Largely because psychopaths lack any moral center, and because they also project their own desires onto others, they are unable to imagine moral, ethical qualities in others. At Walker’s sentencing hearing, Judge Harvey said to the defendant, “One is seized with an overwhelming feeling of revulsion that a human being could ever be as unprincipled as you.” Walker said nothing to the judge at that time, but later told Earley, “I figured Harvey would grandstand for the press. Fuck ’em.”
Here again is the fundamental difference between normal human beings and psychopaths. As Kernberg puts it, “The antisocial personality’s reality is the normal person’s nightmare; the normal person’s reality is the nightmare of the psychopath.” For example, most people would find spying against their country to be utterly repugnant and could not imagine doing so. In contrast, the psychopath who spies finds commitment to another person, to family, and to country ridiculous, and cannot imagine making or keeping such commitments.

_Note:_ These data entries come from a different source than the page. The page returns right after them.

(** ** What is published *)
Abbreviation packet := (SourceTransportPacket (HoistSessionId * SourceMessage Cu Au) (MediaEnvelope EncodedAccessUnit)).
Definition media_frames (l : list packet) : list MediaFrameId :=
  omap (fun p => match p with Media m => Some (unit_frame (access_unit m)) | Control _ => None end) l.
(** An access unit a decoder accepts: not empty, in bounds, and a keyframe where its
    generation begins. *)
Definition sound (u : EncodedAccessUnit) : Prop :=
  payload u <> [] /\ Z.of_nat (length (payload u)) <= MAX_ENCODED_ACCESS_UNIT_BYTES /\
  (frame_sequence (unit_frame u) = 0 -> unit_kind u = Keyframe).
(** An event follows the media it names, and nothing else is published. *)
Definition parcel (session : HoistSessionId) (us : list EncodedAccessUnit) (e : ClientSurfaceEvent EncodedBuffer) : list packet :=
  (Media ∘ MkMediaEnvelope session <$> us) ++ [Control (session, SurfaceMessage e)].
Inductive Published : list packet -> Prop :=
  | published_none : Published []
  | published_next l session us e :
      Published l -> unit_frame <$> us = encoded_frames e -> Forall sound us -> Published (l ++ parcel session us e).

Lemma media_frames_app l k : media_frames (l ++ k) = media_frames l ++ media_frames k.
Proof. apply omap_app. Qed.
Lemma media_frames_parcel session us e : media_frames (parcel session us e) = unit_frame <$> us.
Proof.
  unfold parcel. rewrite media_frames_app. cbn. rewrite app_nil_r. induction us as [|u us IH]; [done|]. cbn. by f_equal.
Qed.

Definition event_distinct (e : Event) : Prop :=
  match event_kind e with Commit c => NoDup (layer <$> buffers c) | _ => True end.
Definition queued_ok (sf : ClientSurfaceId) (p : PendingEvent HoistSessionId ClientBufferLease) : Prop :=
  event_distinct (record p).2 /\ surface (record p).2 = sf.
(** [sent] is what was taken from the output. *)
Record Source_ok (sent : list packet) (s : state) : Prop := {
  encoder_ok : Encoder_ok (media_frames (sent ++ output s)) [] s;
  output_published : Published (sent ++ output s);
  batch_ok : forall b, in_flight s = Some b -> surface (batch_event b) = batch_surface b /\
    (cancelled b = false -> is_commit (batch_event b) = true /\ encoded_frames (batch_event b) = jobs b /\ Forall sound (completed b));
  queues_ok : forall sf q, pending s !! sf = Some q -> Forall (queued_ok sf) q;
}.
(** The fields the invariant reads; the rest may change at any time. *)
Lemma source_pending sent s s' : aside s s' -> (forall sf q, pending s' !! sf = Some q -> Forall (queued_ok sf) q) ->
  Source_ok sent s -> Source_ok sent s'.
Proof.
  intros A Hq [H1 H2 H3 H4]. pose proof A as [A1 A2 A3 A4 A5].
  constructor; rewrite ?A3, ?A2; try done. by eapply aside_ok.
Qed.
Lemma source_ext sent s s' : aside s s' /\ pending s' = pending s -> Source_ok sent s -> Source_ok sent s'.
Proof. intros [A Q] H. apply (source_pending sent s); [done| |done]. rewrite Q. apply H. Qed.

Lemma structural_frames e e' : structural e = Ret e' -> encoded_frames e' = [] /\ surface e' = surface e.
Proof.
  unfold structural. intros H. apply bind_Ret_inv in H as (x & Hx & [= <-]). unfold try_from_client, convert_event in Hx.
  apply bind_Ret_inv in Hx as (k & Hk & [= <-]). cbn. split; [|done]. unfold encoded_frames. cbn.
  destruct (event_kind e) as [|c| | | |]; try (injection Hk as <-; done). apply bind_Ret_inv in Hk as (c' & Hc & [= <-]).
  unfold convert_commit in Hc. apply bind_Ret_inv in Hc as (bs & Hb & [= <-]). cbn. apply traverse_Ret_inv in Hb.
  induction Hb as [|u v us vs Hu _ IH]; [done|]. cbn. unfold convert_update in Hu. apply bind_Ret_inv in Hu as (ch & Hch & [= <-]). cbn.
  destruct (change u); [injection Hch as <-; done|done|injection Hch as <-; done].
Qed.
Lemma parcel_published sent (s : state) session us e : Published (sent ++ output s) -> unit_frame <$> us = encoded_frames e -> Forall sound us ->
  Published (sent ++ (output s ++ parcel session us e)).
Proof. intros. rewrite app_assoc. by constructor. Qed.
Lemma send_structural_ok sent session e :
  triple (Source_ok sent) (send_without_buffer session e : M unit) (fun _ => Source_ok sent).
Proof.
  intros s s' [] H Hs. unfold send_without_buffer in Hs. apply run_bind in Hs as (s0 & e' & [-> [Hf _]%structural_frames]%run_lift & Hs).
  injection Hs as <-. destruct H as [H1 H2 H3 H4]. constructor; cbn; [|by apply (parcel_published _ _ _ [])|done|done].
  rewrite app_assoc, media_frames_app. cbn. rewrite app_nil_r. destruct H1. by constructor.
Qed.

After his conviction in 1995, Aldrich Ames, the CIA agent turned KGB spy, responded to a CNN interviewer who asked why he had committed his crimes, “You might as well ask why a middle-aged man with no criminal record would put a bag over his head and rob a bank.” And he added, “At the time that I handed over the names and compromised so many CIA agents in the Soviet Union…I had come to the conclusion that the loss of these sources to the United States government, or to the West as well, would not compromise significant national defense, political, diplomatic interests…. And I would say that this belief of the noninjurious nature of what I was doing…permitted me to do what I did for much more personal reasons. The reasons that I did what I did were personal, banal, and amounted really to kind of greed and folly…. It was a matter of pursuing an intensely personal agenda, of trying to make some money that I felt I needed very badly, and in a sense that I felt at the time, one of terrible desperation.”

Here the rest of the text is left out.